Column: Is Britain cheapwalking into oblivion?

British industry seems to have an almost suicidal short term fixation with being cheap. Our book publishers, for example, always gave Amazon better discounts, because it could sell more books by undercutting the book shops.

British industry seems to have an almost suicidally short term fixation with being cheap.

Our book publishers, for example, always gave Amazon better discounts, because it could sell more books by undercutting the book shops. Never mind that Amazon, with its eBook wing, is the single biggest threat to the survival of Random House, Harper Collins, Penguin and all the other old traditional book publishers. All they could see was the instant gratification of a minor upturn in sales and a reduction in effort. For that they were more than happy to betray an entire channel of booksellers that has supported them for centuries.

Having come for their partners, Amazon is now coming for the book publishers, and there's nobody left to stick up for them.

We know that buying from the cheapest bidder is a false economy. We're slightly ashamed of it too, which is why you can't say 'cheapest', you have to describe something as 'low cost'. Albeit, temporarily low cost.

The obsession with short term penny pinching and lack of a long term vision is holding us back, arguably. It's why life is so bleak for start ups and there's no supporting ecosystem to help them grow. This is something that Wendy Tan-White, CEO of, has achieved among the company's huge constituency of traders. Which is why Moonfruit was selected to take part in a major new government campaign aimed at inspiring people to start or grow their own business.

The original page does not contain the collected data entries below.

(** X5.  In the [while] loop of an episode as many actions are chosen as the
    environment is stepped, and one more when the loop ends by an exception.
    Without an explorer each choice is one call of [agent.act], and the
    explorer is never called.  With an explorer each choice is one call of
    [explorer.select_action(t, ...)], with [t = 0, 1, 2, ...] in order. *)
Theorem episode_loop_one_action_per_step `{Collaborators} {Self : Type}
    (fuel : nat) (max_episode_len : option Z) (obs : Obs) (w : World Self) :
  let r := episode_loop fuel max_episode_len obs false F64.zero 0 w in
  exists evs,
    w_trace r.2 = w_trace w ++ evs /\
    let n := match r.1 with
             | Raises _ => S (length (steps_of evs))
             | _ => length (steps_of evs)
             end in
    (sys_explorer (w_sys w) = None -> select_times evs = [] /\ acts evs = n) /\
    (is_Some (sys_explorer (w_sys w)) -> select_times evs = map Z.of_nat (seq 0 n)).
Proof.
  intros r. subst r.
  destruct (episode_loop_calls fuel max_episode_len obs F64.zero 0 w) as (evs & E & Hc).
  exists evs. split; [exact E |]. simpl in *.
  destruct (sys_explorer (w_sys w)) as [x |].
  - split; [done |]. intros _. exact (proj1 Hc).
  - split; [done |]. by intros [x Hx].
Qed.

(** X5 on scripted collaborators: an episode of three steps, without and with an explorer. *)
Lemma episode_loop_one_action_per_step_witness :
  let one := F64.of_Z 1 in
  let w0 := Scripted.world [[(one, false); (one, false); (one, true)]] in
  let w := (env_reset w0).2 in
  let wx := mkWorld (with_explorer (w_sys w) (Some tt)) (w_trace w) tt in
  let r := @episode_loop Scripted.collaborators unit 5 None tt false F64.zero 0 w in
  let rx := @episode_loop Scripted.collaborators unit 5 None tt false F64.zero 0 wx in
  (sys_explorer (w_sys w) = None /\ is_Some (sys_explorer (w_sys wx))) /\
  (r.1 = Returns (F64.of_Z 3) /\ rx.1 = Returns (F64.of_Z 3)) /\
  (exists evs, w_trace r.2 = w_trace w ++ evs /\
               select_times evs = [] /\ acts evs = length (steps_of evs)) /\
  (exists evs, w_trace rx.2 = w_trace wx ++ evs /\
               select_times evs = map Z.of_nat (seq 0 (length (steps_of evs)))).
Proof.
  intros one w0 w wx r rx.
  assert (Hn : sys_explorer (w_sys w) = None) by reflexivity.
  assert (Hx : is_Some (sys_explorer (w_sys wx))) by (by eexists).
  assert (Hr : r.1 = Returns (F64.of_Z 3)) by (vm_compute; reflexivity).
  assert (Hrx : rx.1 = Returns (F64.of_Z 3)) by (vm_compute; reflexivity).
  split; [split; assumption |]. split; [split; assumption |].
  split.
  - destruct (@episode_loop_one_action_per_step Scripted.collaborators unit 5 None tt w)
      as (evs & E & Hc).
    fold r in E, Hc. rewrite Hr in Hc. destruct Hc as [Hnone _].
    exists evs. split; [exact E | exact (Hnone Hn)].
  - destruct (@episode_loop_one_action_per_step Scripted.collaborators unit 5 None tt wx)
      as (evs & E & Hc).
    fold rx in E, Hc. rewrite Hrx in Hc. destruct Hc as [_ Hsome].
    exists evs. split; [exact E | exact (Hsome Hx)].
Defined.

Section Caps.
Context `{Collaborators} {Self : Type}.

(** A negative [max_episode_len] is never reached by [t], which counts up
    from [0]. *)
Lemma episode_loop_negative_cap fuel n obs (d : bool) test_r t (w : World Self) :
  n < 0 -> 0 <= t ->
  episode_loop fuel (Some n) obs d test_r t w = episode_loop fuel None obs d test_r t w.
Proof.
  intros Hn. revert obs d test_r t w.
  induction fuel as [| fuel IH]; intros obs d test_r t w Ht; simpl;
    destruct (Z.eqb_spec t n); try lia; destruct d; simpl; try done.
  unfold mbind, M_bind, bind.
  destruct (select t obs w) as [[a | e |] w1]; try done.
  destruct (env_step a w1) as [[[[obs' r] done'] | e |] w2]; try done.
  apply IH. lia.
Qed.

Lemma run_episodes_negative_cap fuel n runs scores (w : World Self) :
  n < 0 ->
  run_episodes fuel (Some n) runs scores w = run_episodes fuel None runs scores w.
Proof.
  intros Hn. revert scores w. induction runs as [| i runs IH]; intros scores w; [done |].
  simpl. unfold run_episode, mbind, M_bind, bind.
  destruct (env_reset w) as [[obs | e |] w1]; try done.
  rewrite episode_loop_negative_cap by lia.
  destruct (episode_loop fuel None obs false F64.zero 0 w1) as [[x | e |] w2]; try done.
  destruct (agent_stop_episode w2) as [[[] | e |] w3]; try done.
  destruct (logger_info (LogTestEpisode i x) w3) as [[[] | e |] w4]; try done.
  unfold mret, M_ret, ret. apply IH.
Qed.

(** With [max_episode_len = 0] the loop is left at once. *)
Lemma episode_loop_zero_cap fuel obs (w : World Self) :
  episode_loop fuel (Some 0) obs false F64.zero 0 w = (Returns F64.zero, w).
Proof. by destruct fuel. Qed.
Record GitTreeItem : Type := {
  label : string;
  collapsibleState : TreeItemCollapsibleState;
  contextValue : string;
  item_command : option Command;
  commitTime : option string;
  tooltip : string;
  description : option string;
  iconPath : option string
}.

Definition icon_of (contextValue : string) : option string :=
  if contextValue =? "branch" then Some "git-branch"
  else if contextValue =? "tracking" then Some "cloud"
  else if contextValue =? "modified-file" then Some "diff-modified"
  else if contextValue =? "staged-file" then Some "diff-added"
  else if contextValue =? "untracked-file" then Some "diff-ignored"
  else if contextValue =? "unpushed-commit" then Some "git-commit"
  else if contextValue =? "action" then Some "add"
  else if (contextValue =? "modified-group") || (contextValue =? "staged-group")
          || (contextValue =? "untracked-group") || (contextValue =? "unpushed-commits")
  then Some "folder"
  else None.

Definition newline : string := String (ascii_of_nat 10) EmptyString.

(** The constructor of [GitTreeItem]. *)
Definition new_GitTreeItem (label : string) (state : TreeItemCollapsibleState)
    (contextValue : string) (cmd : option Command) (commitTime : option string)
  : GitTreeItem :=
  let timed := truthy commitTime && (contextValue =? "unpushed-commit") in
  {| label := label;
     collapsibleState := state;
     contextValue := contextValue;
     item_command := cmd;
     commitTime := commitTime;
     tooltip := if timed
                then label ++ newline ++ "コミット時間: " ++ or_null commitTime
                else label;
     description := if timed then commitTime else None;
     iconPath := icon_of contextValue |}.

(** ** Messages between the commit composer's panel and the extension *)

(** What the panel's script posts to the extension. *)
Inductive PanelMessage : Type :=
| MsgGetStatus
| MsgCommit (commitMessage : string) (files : list string) (commitDate : option string)
| MsgPush.

(** What the extension posts to the panel. *)
Inductive HostMessage : Type :=
| StatusUpdate (s : StatusResult)
| CommitSuccess (text : string)
| PushSuccess (text : string)
| ErrorNote (text : string).

(** ** Traces *)

Inductive Event : Type :=
| Git (c : GitCall)
| ConsoleLog (text : string) (e : Thrown)
| InputBoxShown (options : InputBoxOptions) (answer : option string)
| InformationMessage (text : string)
| ErrorMessage (text : string)
| TreeRefresh
| PostToPanel (m : HostMessage)
| PanelShowMessage (text kind : string)
| PostToHost (m : PanelMessage).

(** The calls of the binding in a trace, in order. *)
Fixpoint git_calls (t : list Event) : list GitCall :=
  match t with
  | [] => []
  | Git c :: t' => c :: git_calls t'
  | _ :: t' => git_calls t'
  end.

(** The operations that only read the repository: status, list remotes, log
    and the listing of remote-tracking branches. *)
Definition read_only (c : GitCall) : bool :=
  match c with
  | Status | GetRemotes | Log _ => true
  | Branch ["-r"] => true
  | _ => false
  end.

(** The operations that change a repository. *)
Definition mutating (c : GitCall) : bool :=
  match c with
  | Add _ | Commit _ _ | Push | Reset _ | Raw _ => true
  | _ => false
  end.

(** A history rewrite: [git filter-branch] through [raw]. *)
Definition is_rewrite (c : GitCall) : bool :=
  match c with
  | Raw ("filter-branch" :: _) => true
  | _ => false
  end.

(** Staging and committing. *)
Definition is_add_or_commit (c : GitCall) : bool :=
  match c with
  | Add _ | Commit _ _ => true
  | _ => false
  end.

(** ** Computations: state, exceptions and a trace *)

Module Run.
Section Monad.
Context {R : Type}.

(** A computation starts in a repository state and ends with a thrown
    value or a result, the state it reached and the events it produced. *)
Definition M (A : Type) : Type := R -> (Thrown + A) * R * list Event.

Definition ret {A : Type} (a : A) : M A := fun r => (inr a, r, []).

Definition throw {A : Type} (e : Thrown) : M A := fun r => (inl e, r, []).

Definition bind {A B : Type} (m : M A) (k : A -> M B) : M B :=
  fun r =>
    match m r with
    | (inl e, r1, t1) => (inl e, r1, t1)
    | (inr a, r1, t1) =>
        match k a r1 with
        | (y, r2, t2) => (y, r2, (t1 ++ t2)%list)
        end
    end.

(** [try { m } catch (e) { h e }] *)
Definition try_catch {A : Type} (m : M A) (h : Thrown -> M A) : M A :=
  fun r =>
    match m r with
    | (inl e, r1, t1) =>
        match h e r1 with
        | (y, r2, t2) => (y, r2, (t1 ++ t2)%list)
        end
    | (inr a, r1, t1) => (inr a, r1, t1)
    end.

Definition emit (e : Event) : M unit := fun r => (inr tt, r, [e]).

(** [await git.<query>(...)] *)
Definition query {A : Type} (c : GitCall) (q : R -> Thrown + A) : M A :=
  fun r => (q r, r, [Git c]).

(** [await git.<command>(...)] *)
Definition exec {A : Type} (c : GitCall) (f : R -> (Thrown + A) * R) : M A :=
  fun r => let (x, r') := f r in (x, r', [Git c]).

End Monad.
End Run.

Import Run.

Declare Scope js_scope.
Delimit Scope js_scope with js.
Notation "x <- m ;; k" := (bind m (fun x => k))
  (at level 100, m at next level, right associativity) : js_scope.
Notation "m ;;; k" := (bind m (fun _ => k))
  (at level 100, right associativity) : js_scope.
Notation "'try' m 'catch' h" := (try_catch m h)
  (at level 100, m at next level, h at next level) : js_scope.
Open Scope js_scope.

(** The parts of a finished run. *)
Definition outcome {R A : Type} (x : (Thrown + A) * R * list Event) : Thrown + A :=
  fst (fst x).
Definition final_repo {R A : Type} (x : (Thrown + A) * R * list Event) : R :=
  snd (fst x).
Definition trace {R A : Type} (x : (Thrown + A) * R * list Event) : list Event :=
  snd x.

(** A computation that leaves the repository as it found it and calls the
    binding only for reading. *)
Definition Reads {R A : Type} (m : @M R A) : Prop :=
  forall r,
    final_repo (m r) = r /\
    Forall (fun c => read_only c = true) (git_calls (trace (m r))).

(** ** Calls of the binding *)

Section Calls.
Context {R : Type} (git : SimpleGit R).

Definition git_status : M StatusResult := query Status (status git).
Definition git_getRemotes : M (list string) := query GetRemotes (getRemotes git).
Definition git_log (options : list string) : M (list LogEntry) :=
  query (Log options) (log git options).
Definition git_branch (options : list string) : M (list string) :=
  query (Branch options) (branch git options).
Definition git_show (options : list string) : M string :=
  query (Show options) (show git options).
Definition git_add (files : list string) : M unit :=
  exec (Add files) (add git files).
Definition git_commit (msg : string) (commitDate : option string) : M unit :=
  exec (Commit msg commitDate) (commit git msg commitDate).
Definition git_push : M unit := exec Push (push git).
Definition git_reset (options : list string) : M unit :=
  exec (Reset options) (reset git options).
Definition git_raw (commands : list string) : M string :=
  exec (Raw commands) (raw git commands).
End Calls.

(** ** gitTreeViewProvider.ts *)

(** The fields of a [GitTreeViewProvider]; its [git] is the binding made
    for [workspaceRoot] by the constructor. *)
Record GitTreeViewProvider : Type := {
  workspaceRoot : option string
}.

(** The items [getChildren] pushes for the status, before it looks for
    unpushed commits. *)
Definition statusItems (st : StatusResult) : list GitTreeItem :=
  ([new_GitTreeItem ("ブランチ: " ++ or_null (current st)) NoneState "branch" None None]
   ++ (if truthy (tracking st)
       then [new_GitTreeItem ("追跡中: " ++ or_null (tracking st)) NoneState "tracking" None None]
       else [])
   ++ (if nonempty (modified st)
       then [new_GitTreeItem ("変更されたファイル (" ++ decimal (length (modified st)) ++ ")")
               Collapsed "modified-group" None None]
       else [])
   ++ (if nonempty (staged st)
       then [new_GitTreeItem ("ステージされたファイル (" ++ decimal (length (staged st)) ++ ")")
               Collapsed "staged-group" None None]
       else [])
   ++ (if nonempty (not_added st)
       then [new_GitTreeItem ("追跡されていないファイル (" ++ decimal (length (not_added st)) ++ ")")
               Collapsed "untracked-group" None None]
       else []))%list.

(** The collapsible node that announces [n] commits, pushed only when there
    is at least one. *)
Definition commitsGroup (items : list GitTreeItem) (caption : string) (n : nat)
  : list GitTreeItem :=
  if (0 <? n)%nat
  then (items ++ [new_GitTreeItem (caption ++ " (" ++ decimal n ++ ")")
                    Collapsed "unpushed-commits" None None])%list
  else items.

Definition actionItem : GitTreeItem :=
  new_GitTreeItem "新しいコミットを作成" NoneState "action"
    (Some {| command := "git-commit-manager.openCommitEditor";
             title := "新しいコミットを作成";
             arguments := None |})
    None.

Definition fileItem (contextValue caption kind file : string) : GitTreeItem :=
  new_GitTreeItem file NoneState contextValue
    (Some {| command := "git-commit-manager.showFileDiff";
             title := caption;
             arguments := Some [file; kind] |})
    None.

Section TreeView.
Context {R : Type}.
Variable simpleGit : option string -> SimpleGit R.
Variable host : Host.

(** The constructor: the root of the first workspace folder, if any. *)
Definition new_GitTreeViewProvider : GitTreeViewProvider :=
  {| workspaceRoot := workspaceFolder host |}.

(** [this.git] *)
Definition git_of (this : GitTreeViewProvider) : SimpleGit R :=
  simpleGit (workspaceRoot this).

(** The item of one commit in the listing. *)
Definition commitItem (c : LogEntry) : GitTreeItem :=
  let commitDate := Date_toLocaleString host false (date c) in
  new_GitTreeItem (substring 0 7 (hash c) ++ " " ++ message c) NoneState
    "unpushed-commit"
    (Some {| command := "git-commit-manager.editCommitDate";
             title := "コミット時間を編集";
             arguments := Some [hash c; date c] |})
    (Some commitDate).

(** [getChildrenForElement], case ['unpushed-commits']: the statements of
    the [try] block up to [return commits.map(...)]; the value is
    [commits]. *)
Definition unpushedCommits (this : GitTreeViewProvider) : M (list LogEntry) :=
  let git := git_of this in
  remotes <- git_getRemotes git ;;
  if nonempty remotes then
    try (git_log git ["origin/main..HEAD"])
    catch (fun _ =>
      try (git_log git ["origin/master..HEAD"])
      catch (fun _ =>
        try (branches <- git_branch git ["-r"] ;;
             match find (fun b => includes b "origin/") branches with
             | Some defaultBranch => git_log git [defaultBranch ++ "..HEAD"]
             | None => ret []
             end)
        catch (fun _ => git_log git ["--oneline"; "-10"])))
  else
    git_log git ["--oneline"; "-10"].

Definition getChildrenForElement (this : GitTreeViewProvider) (element : GitTreeItem)
  : M (list GitTreeItem) :=
  let git := git_of this in
  st <- git_status git ;;
  if contextValue element =? "modified-group" then
    ret (map (fileItem "modified-file" "変更点を表示" "modified") (modified st))
  else if contextValue element =? "staged-group" then
    ret (map (fileItem "staged-file" "変更点を表示" "staged") (staged st))
  else if contextValue element =? "untracked-group" then
    ret (map (fileItem "untracked-file" "新規ファイル内容を表示" "untracked") (not_added st))
  else if contextValue element =? "unpushed-commits" then
    try (commits <- unpushedCommits this ;;
         ret (map commitItem commits))
    catch (fun error =>
      emit (ConsoleLog "Error getting unpushed commits:" error) ;;;
      ret [])
  else
    ret [].

(** [getChildren], root case: the block under "プッシュされていないコミット".
    [items] is the array built so far; every [push] of the block comes after
    its last [await], so the array a handler sees is the one the block
    started with. *)
Definition unpushedSection (this : GitTreeViewProvider) (items : list GitTreeItem)
  : M (list GitTreeItem) :=
  let git := git_of this in
  try (remotes <- git_getRemotes git ;;
       if nonempty remotes then
         unpushed <-
           (try (git_log git ["origin/main..HEAD"])
            catch (fun _ =>
              try (git_log git ["origin/master..HEAD"])
              catch (fun _ =>
                try (branches <- git_branch git ["-r"] ;;
                     match find (fun b => includes b "origin/") branches with
                     | Some defaultBranch => git_log git [defaultBranch ++ "..HEAD"]
                     | None => ret []
                     end)
                catch (fun _ => git_log git ["--oneline"; "-10"])))) ;;
         ret (commitsGroup items "プッシュされていないコミット" (length unpushed))
       else
         allCommits <- git_log git ["--oneline"; "-10"] ;;
         ret (commitsGroup items "最新のコミット" (length allCommits)))
  catch (fun error =>
    emit (ConsoleLog "Git log error:" error) ;;;
    try (allCommits <- git_log git ["--oneline"; "-5"] ;;
         ret (commitsGroup items "ローカルコミット" (length allCommits)))
    catch (fun logError =>
      emit (ConsoleLog "Failed to get any commits:" logError) ;;;
      ret items)).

Moonfruit exemplifies how big and small - in this case the Government and the private sector - could come together. But there's not enough being done by bigger companies to support the smaller ones. There's too much of a something for nothing culture, where smaller players get shafted by companies that don't pay their invoices, abuse trust and expect to be able to use other people's services for free.

"We give people free support and they don't always return the favour, but someone will," says Tan-White, "most of our growth comes from the goodwill in our user base."

The something for nothing culture isn't confined to Britain, says Andy Gent, CEO of Revector, a fraud busting company that identifies dodgy activity on mobile networks.

Despite saving mobile operators millions in lost revenue by preventing fraud, many companies expect to get Revector's crime busting managed service free, on a trial benefit, says Gent. "The trouble is companies are often set in their ways, and nobody wants to put their neck on the line," laments Gent.

If Revector gave away its service free for a month, the majority of the cost savings couldn't be billed for, as the payback on the service is almost instant. Which is a shame, because once Revector identifies exactly who is illegally hacking into a GSM gateway, they inform the authorities, who go and boot down the door of the criminal gang and bang them up. Which is more exciting than most cloud businesses.

At the same UKTI show, last week, there were 19 other UK starts up showcasing their technology, all struggling from a lack of support and at the wrong end of Britain's cynical business culture.  

Another crime fighter is Wood & Douglas, which has created a system to automate the capture of cable thieves who keep bringing the nation's railways to a standstill and cost us millions in downtime for the sake of stealing £46 worth of scrap copper.

There were plenty more UK start ups trying to make the world better. Meanwhile Carbon Hero's CarbonDiem helps you calculate the carbon footprint of any journey. I wonder if they take paralysis on South West Trains, caused by a cable thief, into consideration when they calculate CO2.

Datawind is tackling the global digital divide with its Ubislate, which it claims is the world's cheapest tablet PC at just $35 each.

Guardian24 meanwhile, protects lone vulnerable people. There's a way it could be used to protect freelance writers too, but that would involve ms explaining how the system works, which is a secret. Even so, it's used by more than 32,000 workers already, they can log their whereabouts, send GPS locations and, importantly, raise an alert in times of need.

Hailo helps cabbies get paid more often and us to find taxis quicker, by making the system more efficient. They're even looking to export the system to Europe and America.

P2i's Aridion uses a liquid repellent nano-coating technology to protect any handset against water. Which would save millions of handsets from an early landfill grave.

Meanwhile PowerOasis is saving the environment through power management, enabling mobile operators to power up ub stations in emerging markets, by juggling the use of solar, wind and diesel generated power more efficiently.

Another power saving device is from Pyreos, which has made an interface that allows you to control your mobile handset (or indeed any computer) through hand gestures.

Meanwhile both Stream Communications (StreamFreeFlow) and Sub10 Systems have created ways to sweat much better performance out of the networking infrastructures. Sub10 even makes its equipment in the UK, in a factory in Devon.

A start up UK manufacturer? Now there's a company we should support. I wonder what its long term prospects will be like.